A pesar de haber mantenido una relación epistolar con Sigmund Freud y de estar al tanto de las ideas de éste en relación con la naturaleza represiva de la cultura, Parsons, al igual que Comte y Durkheim, consideró que existía una armonía fundamental entre la persona y el sistema social. En este sentido, mientras que Freud consideraba al proceso de socialización como profundamente problemático y represor, Parsons lo definía como un proceso armónico e integrador de experiencias de aprendizaje, así como de internalización de valores dominantes. En este sentido, Parsons fue un acérrimo crítico de lo que él consideraba propuestas deterministas de Marx, sobre la inevitabilidad del conflicto entre clases sociales antagónicas. Para él la solución al desorden social se encontraba en el fortalecimiento de valores morales que podían aglutinar a los miembros de una sociedad. Un punto a su favor fue que, a pesar de su fundamento determinista, este autor considerara la necesidad de que los individuos actuaran y produjeran las condiciones necesarias para la resolución de conflictos, fortaleciendo con ello la cohesión social (Swingewood, 2000).

El funcionalismo estructural de Parsons fue tan influyente en las décadas de 1950 a 1970 que llegó a considerarse como un sinónimo de la sociología (Davis, 1959, citado en Ritzer, 2002: 115) y, de hecho, continúa siéndolo en gran parte de la sociología estadounidense. No obstante, los críticos del funcionalismo consideran que está muy lejos de constituir una metodología objetiva neutral para las ciencias sociales y lo ven más bien como una expresión de una ideología conservadora en la que se tiende a favorecer la preservación de privilegios del statu quo.

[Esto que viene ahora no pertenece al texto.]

Lemma remove_many_spec ovf rxs : forall xs, NoDup xs ->
  NoDup (remove_many ovf rxs xs).1 /\
  (forall y, y ∈ (remove_many ovf rxs xs).1 <-> y ∈ xs /\ y ∉ rxs) /\
  (NoDup rxs -> forall y, y ∈ (remove_many ovf rxs xs).2 <-> y ∈ rxs /\ y ∉ xs /\ ovf = false).
Proof.
  induction rxs as [|x rxs IH]; intros xs Hnd; cbn [remove_many].
  - split_and!; [done| |]; intros; rewrite ?elem_of_nil; tauto.
  - destruct (remove_one_spec ovf x xs Hnd) as (H1 & H2 & H3).
    destruct (remove_one ovf x xs) as [xs1 w]. cbn in *.
    destruct (IH xs1 H1) as (I1 & I2 & I3). destruct (remove_many ovf rxs xs1) as [xs2 ws]. cbn in *.
    split_and!; [done| |].
    + intros y. rewrite I2, H2, not_elem_of_cons. tauto.
    + intros [Hx Hr]%NoDup_cons y. specialize (I3 Hr y). rewrite H2 in I3.
      rewrite elem_of_cons. destruct w.
      * rewrite elem_of_cons, I3. destruct (decide (y = x)) as [->|]; [|tauto].
        destruct H3 as [H3 _]. specialize (H3 eq_refl). tauto.
      * rewrite I3. destruct (decide (y = x)) as [->|]; [|tauto].
        split; [tauto|]. intros (_ & ? & ?). exfalso. assert (false = true) by tauto. done.
Qed.

(** XidCacheRemoveRunningXids takes exactly the aborted
    subtransactions out of the backend's cache, keeps it free of duplicates,
    warns exactly about ids that were missing although the cache had not
    overflowed, and touches no other entry. *)
Theorem XidCacheRemoveRunningXids_spec me x xids latest a :
  NoDup (subxids (allProcs a me)) -> NoDup (x :: xids) ->
  let '(ws, a') := XidCacheRemoveRunningXids me x xids latest a in
  NoDup (subxids (allProcs a' me)) /\
  (forall y, y ∈ subxids (allProcs a' me) <->
     y ∈ subxids (allProcs a me) /\ y <> x /\ y ∉ xids) /\
  (forall y, y ∈ ws <->
     (y = x \/ y ∈ xids) /\ y ∉ subxids (allProcs a me) /\ overflowed (allProcs a me) = false) /\
  (forall k, k <> me -> allProcs a' k = allProcs a k) /\ pgprocnos a' = pgprocnos a.
Proof.
  intros Hnd Hx. unfold XidCacheRemoveRunningXids.
  assert (rev xids ++ [x] ≡ₚ x :: xids) as Hp.
  { rewrite <- (Permutation_rev xids). apply Permutation_app_comm. }
  assert (forall y, y ∈ rev xids ++ [x] <-> y = x \/ y ∈ xids) as Hm
    by (intros y; rewrite Hp; apply elem_of_cons).
  destruct (remove_many_spec (overflowed (allProcs a me)) (rev xids ++ [x]) _ Hnd)
    as (H1 & H2 & H3). specialize (H3 ltac:(by rewrite Hp)).
  destruct (remove_many _ _ _) as [xs ws]. cbn [fst snd set_procs allProcs pgprocnos] in *.
  unfold upd_proc at 1 2. rewrite Z.eqb_refl. cbn [subxids set_subxids].
  split_and!; [done| | | |done].
  - intros y. rewrite H2, Hm. tauto.
  - intros y. by rewrite H3, Hm.
  - intros k Hk. unfold upd_proc. by rewrite (proj2 (Z.eqb_neq k me)).
Qed.

Lemma XidCacheRemoveRunningXids_spec_witness :
  let a := set_procs [4] (fun k => set_subxids [21; 22; 24; 25] (demo_proc k 20 false)) 26 demo_array in
  let '(ws, a') := XidCacheRemoveRunningXids 4 22 [23; 24] 25 a in
  subxids (allProcs a' 4) = [21; 25] /\ ws = [23] /\ pgprocnos a' = pgprocnos a.
Proof.
  set (a := set_procs _ _ _ _).
  assert (NoDup (subxids (allProcs a 4))) as Hnd
    by (apply (bool_decide_unpack _); vm_compute; exact I).
  assert (NoDup [22; 23; 24]) as Hx by (apply (bool_decide_unpack _); vm_compute; exact I).
  pose proof (XidCacheRemoveRunningXids_spec 4 22 [23; 24] 25 a Hnd Hx) as H.
  cbv zeta. destruct (XidCacheRemoveRunningXids 4 22 [23; 24] 25 a) as [ws a'] eqn:E.
  destruct H as (_ & _ & _ & _ & Hp). vm_compute in E. injection E as <- <-.
  split; [vm_compute; reflexivity|]. split; [reflexivity|exact Hp].
Defined.

End ProcArray.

Una deficiencia del funcionalismo estructural es que, al tratar de explicar y justificar la necesidad de estabilidad y orden social, no provee de elementos necesarios para comprender el cambio y el conflicto sociales. Aparejado a lo anterior, este enfoque presenta una ausencia total de elementos que permitan considerar asuntos relacionados con el poder y, si bien no era la intención inicial, el agente humano pierde toda posibilidad de creatividad y termina siendo sometido a los designios de un marco estructuralista.

Esta propuesta de Parsons, conocida como teoría voluntarista de la acción, se fundamenta en los procesos por los cuales los actores sociales asumen la legitimidad de ciertos valores y normas, mismos que regulan sus prácticas y acciones sociales. Estos procesos no son considerados externos, dado que son interiorizados por los actores mediante un proceso de socialización (Swingewood, 2000: 162).

La principal preocupación de Parsons fue comprender la estructura ordenada de la sociedad. Esto lo distanció del entendimiento del cambio social. Si bien las críticas a su “orientación estática” lo llevaron, en el periodo final de su vida, a dar más atención al cambio social, su obra no dejó de ser por demás estática y estructurada. En relación con la producción de lo social, si bien Parsons concibió al “sistema social” como un sistema de interacción, éste no consideró a la interacción como fundamental en la comprensión de lo social, recurriendo a los conceptos de status y rol como unidad básica para esta comprensión. En este sentido, Parsons no considera a los actores sociales en función de sus pensamientos y acciones, sino de una forma más relacional, determinada por un conjunto de status y roles. Más aún, para él los actores eran realmente receptores pasivos con muy poca creatividad. Así, mediante el proceso de socialización, similar al descrito por Durkheim, los seres humanos aprenden a actuar, internalizando las normas, los valores y la moralidad de la sociedad. Para Parsons es esta socialización la que induce a cierto conformismo y a la estabilidad de lo social. Este autor admite cierta variación en el comportamiento de los seres humanos, variación que en ciertos casos pudiera llegar a desafiar al sistema social establecido, debiendo entonces recurrir al control social. Así, la socialización y el control social son los procesos sociales mediante los cuales una sociedad se puede mantener en equilibrio (Ritzer, 2002: 123, 125). En relación con la producción de lo social, a Parsons le preocupa comprender el sistema en su conjunto y deja de lado al actor dentro del sistema. En otras palabras, estudia cómo el sistema controla al actor y no cómo el actor produce y sostiene lo social (Ritzer, 2002: 126).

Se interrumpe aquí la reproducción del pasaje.